魔石は月の光を通してチラチラと光っている。
「ああ、なるほど。君の無事を祈る加護がかけられていたんだな」
「そうなの?」
わかった途端に興味をなくしたようで、フイと返してくれた魔石を両手で受け取り、またポケットへしまう。
「持って帰るのか?一度で加護は消える。それはもうただの石と同じだ」
「うーん。でもアルが加護をくれて、窮地を助けてくれた大事な石だから。部屋にでも飾るわ」
そう笑うと、そんなものか、とどうでもよさそうに返された。
「それでいちいち飾っていたら、どれだけ広い机でもそのうち足りなくなる」
「別にいいのよ。うるさいわね」
わたしたちが軽口を言い合っているのをトーマは何か言いたげな顔で黙って眺めていたが、ふと気がついたように声をあげた。
「あれ?アリス、帽子は?」
「えっ?」
パッと頭を触る。
確かにそこには帽子は乗っていない。
「大変!どこかに落としてしまったみたいだわ」
慌てて拾いに森に向かおうとするのを、アブソレムに止められた。
「探してやるから、ここにいなさい」
「でも、どこに落としたのか……。ケルピーが出る前までは、確かに被っていた気がするけど」
アブソレムは何も答えず、魔石袋から風の魔石を取り出す。
「いいから見ていなさい。君の周りには異常にトラブルが多いから、魔石の使い方をできるだけ目で見て、早く覚えたほうがいい」
魔石を軽く握った手を肩くらいの高さにあげて、小さな声で囁いた。
「風。アリスの帽子を探しなさい」
魔石はパキンと小さな乾いた音を出して割れ、そこから柔らかな透けた緑色の光が這い出るように溢れてきた。
ちょうどドライアイスから出る冷気のような動きだ。
光は途切れることなくどんどんと溢れでてくる。
まっすぐ森の中へ向かい、木々の間を縫うように進んでいた。
息を止めて光の行き先を見つめていると、ある瞬間から徐々に戻ってきていることに気がついた。

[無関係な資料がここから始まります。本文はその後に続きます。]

(** * Survey question pipeline: shallow embedding and verified properties

    The Python sources embedded here are
    - [Part4.py]: cleaning, normalisation, de-duplication, difficulty scoring
      and the interactive TF-IDF retrieval loop;
    - [Q5_v1.py]: the questionnaire generator;
    - [survey_database.py]: the flat-file question store.

    Python strings are sequences of Unicode code points, so [len] counts code
    points; they are modelled as [list N].  Dictionaries are [gmap]s, sets are
    [gset]s.  Third-party libraries (the Unicode tables behind [str.lower],
    [\d] and [\w], spaCy, jieba, scikit-learn) are not part of the repository:
    their entry points are fields of the interface classes below, and every
    property is proved for an arbitrary implementation of them. *)

From Stdlib Require Import ZArith NArith QArith Qminmax List Ascii String Bool Lia.
From Stdlib Require Import Sorting.Sorted Permutation.
From stdpp Require Import gmap list.

Local Open Scope N_scope.

(** ** Python strings and values *)

Module Py.

Definition str := list N.

(** An ASCII literal as a Python string. *)
Definition u (s : string) : str := map N_of_ascii (list_ascii_of_string s).

(** Values that reach the text columns: a string, [None], or the float
    [nan] pandas uses for a missing cell. *)
Inductive value :=
| VStr (s : str)
| VNone
| VNaN.

#[global] Instance value_eq_dec : EqDecision value.
Proof. solve_decision. Defined.

(** [str(v)] *)
Definition to_str (v : value) : str :=
  match v with
  | VStr s => s
  | VNone => u "None"
  | VNaN => u "nan"
  end.

Definition in_range (lo hi c : N) : bool := (lo <=? c) && (c <=? hi).

(** [str.isspace] on one code point; the same class is [\s] in a [str]
    pattern. *)
Definition isspace (c : N) : bool :=
  in_range 0x9 0xd c || in_range 0x1c 0x20 c || (c =? 0x85) || (c =? 0xa0)
  || (c =? 0x1680) || in_range 0x2000 0x200a c || (c =? 0x2028)
  || (c =? 0x2029) || (c =? 0x202f) || (c =? 0x205f) || (c =? 0x3000).

Fixpoint lstrip (s : str) : str :=
  match s with
  | c :: s' => if isspace c then lstrip s' else s
  | [] => []
  end.

Definition rstrip (s : str) : str := rev (lstrip (rev s)).

(** [s.strip()] *)
Definition strip (s : str) : str := rstrip (lstrip s).

(** [s.split()]: the maximal runs of non-space characters. [cur] is the
    run being read, reversed. *)
Fixpoint split_go (cur : str) (s : str) : list str :=
  match s with
  | [] => match cur with [] => [] | _ => [rev cur] end
  | c :: s' =>
      if isspace c
      then match cur with [] => split_go [] s' | _ => rev cur :: split_go [] s' end
      else split_go (c :: cur) s'
  end.

Definition split (s : str) : list str := split_go [] s.

Fixpoint startswith (w s : str) : bool :=
  match w, s with
  | [], _ => true
  | a :: w', b :: s' => (a =? b) && startswith w' s'
  | _ :: _, [] => false
  end.

(** [w in s] *)
Fixpoint contains (w s : str) : bool :=
  startswith w s || match s with [] => false | _ :: s' => contains w s' end.

(** [s.count(c)] for a one-character needle. *)
Definition count_char (c : N) (s : str) : nat :=
  length (List.filter (N.eqb c) s).

(** [s.count(w)]: non-overlapping occurrences, leftmost first; an empty
    needle matches between all characters. *)
Fixpoint count_go (fuel : nat) (w s : str) : nat :=
  match fuel with
  | O => 0
  | S fuel' =>
      match s with
      | [] => 0
      | _ :: s' =>
          if startswith w s
          then S (count_go fuel' w (drop (length w) s))
          else count_go fuel' w s'
      end
  end.

Definition count (w s : str) : nat :=
  match w with
  | [] => S (length s)
  | _ => count_go (length s) w s
  end.

(** [sep.join(parts)] *)
Fixpoint join (sep : str) (parts : list str) : str :=
  match parts with
  | [] => []
  | [p] => p
  | p :: rest => p ++ sep ++ join sep rest
  end.

(** The Unicode character database as Python sees it. *)
Class Unicode := {
  (** [str.lower] *)
  lower : str -> str;
  (** [str.title] *)
  title : str -> str;
  (** [\d] in a [str] pattern: the decimal digits, category Nd *)
  isdecimal : N -> bool;
  (** [\w] in a [str] pattern *)
  isword : N -> bool;
}.

(** The restriction of the tables to ASCII, used to run the model. *)
Definition ascii_lower_char (c : N) : N :=
  if in_range 0x41 0x5a c then c + 32 else c.

Definition ascii_upper_char (c : N) : N :=
  if in_range 0x61 0x7a c then c - 32 else c.

Definition ascii_alpha (c : N) : bool :=
  in_range 0x41 0x5a c || in_range 0x61 0x7a c.

Fixpoint ascii_title_go (inword : bool) (s : str) : str :=
  match s with
  | [] => []
  | c :: s' =>
      (if inword then ascii_lower_char c else ascii_upper_char c)
        :: ascii_title_go (ascii_alpha c) s'
  end.

Definition ascii_unicode : Unicode := {|
  lower := map ascii_lower_char;
  title := ascii_title_go false;
  isdecimal := in_range 0x30 0x39;
  isword := fun c => ascii_alpha c || in_range 0x30 0x39 c || (c =? 0x5f);
|}.

(** A string that [strip] leaves as it is: no space at either end. *)
Definition stripped (s : str) : Prop := lstrip s = s /\ rstrip s = s.

(** [re.split] on a class of single characters: the pieces between the
    separators, empty ones included.  [cur] is the piece being read,
    reversed. *)
Fixpoint split_on (sep : N -> bool) (cur : str) (s : str) : list str :=
  match s with
  | [] => [rev cur]
  | c :: s' =>
      if sep c then rev cur :: split_on sep [] s'
      else split_on sep (c :: cur) s'
  end.

End Py.

Import Py.

(** ** Third-party libraries *)

(** A spaCy token, reduced to the attributes [Part4.py] reads. *)
Record Token := {
  is_punct : bool;
  is_stop : bool;
  lemma_ : str;
}.

(** An ordinary word: neither punctuation nor a stop word. *)
Definition word_token (lemma : str) : Token :=
  {| is_punct := false; is_stop := false; lemma_ := lemma |}.

(** The English spaCy pipeline [en_core_web_sm] and jieba's
    [lcut] word segmentation. *)
Class Nlp := {
  nlp_en : str -> list Token;
  jieba_lcut : str -> list str;
}.

(** The [stop_words] argument of [TfidfVectorizer]. *)
Inductive stop_words :=
| StopEnglish
| StopList (l : list str).

(** scikit-learn's [TfidfVectorizer].  [sk_terms sw doc] are the terms the
    analyzer keeps from one document (lower-cased tokens of two or more
    word characters that are not stop words); [sk_cosine sw corpus query i]
    is the cosine similarity between the vector of [query] and the vector
    of document [i] of the fitted [corpus]. *)
Class Sklearn := {
  sk_terms : stop_words -> str -> list str;
  sk_cosine : stop_words -> list str -> str -> nat -> Q;
}.

(** ** Part4.py *)

Module Part4.

Section WithLibraries.
Context {unicode : Unicode} {nlp : Nlp} {sklearn : Sklearn}.

(** *** 1. Cleaning functions *)

(** One pattern character under [re.IGNORECASE]: besides both cases, [s]
    also matches U+017F and [k] matches U+212A. *)
Definition ci_a (c : N) : bool := (c =? 0x61) || (c =? 0x41).
Definition ci_s (c : N) : bool := (c =? 0x73) || (c =? 0x53) || (c =? 0x17f).
Definition ci_k (c : N) : bool := (c =? 0x6b) || (c =? 0x4b) || (c =? 0x212a).
Definition ci_q (c : N) : bool := (c =? 0x71) || (c =? 0x51).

今度は弱い掃除機に吸い込まれているように、するすると魔石を持つアブソレムの手の中に光が戻って消えていく。
「どうやら見つけたようだな」
森の中から最後の光が戻ってきた時、その上には帽子が乗っていた。
「わあ、わたしの帽子!」
光に駆け寄って、帽子を受け取り傷がないかよく確認する。
早い段階で落ちたらしく、傷一つついていなかった。
「ありがとう、アブソレム!加護ってこんな風にも使えるのね」
「うん、やっぱり年季が違うな。アリスはもっと、風!とか火よ!って、叫んでいたもんね?」
トーマがからかうので、わたしは軽く睨みつける。
「要はイメージだ。これから色々と見て学んでいけば、もっとうまく使えるようになる。私だけでなく、色々な人が加護を使う場面をよく見て覚えていきなさい」
アブソレムの言葉に、わたしは帽子を抱きしめたままにっこり笑って勢いよく頷いた。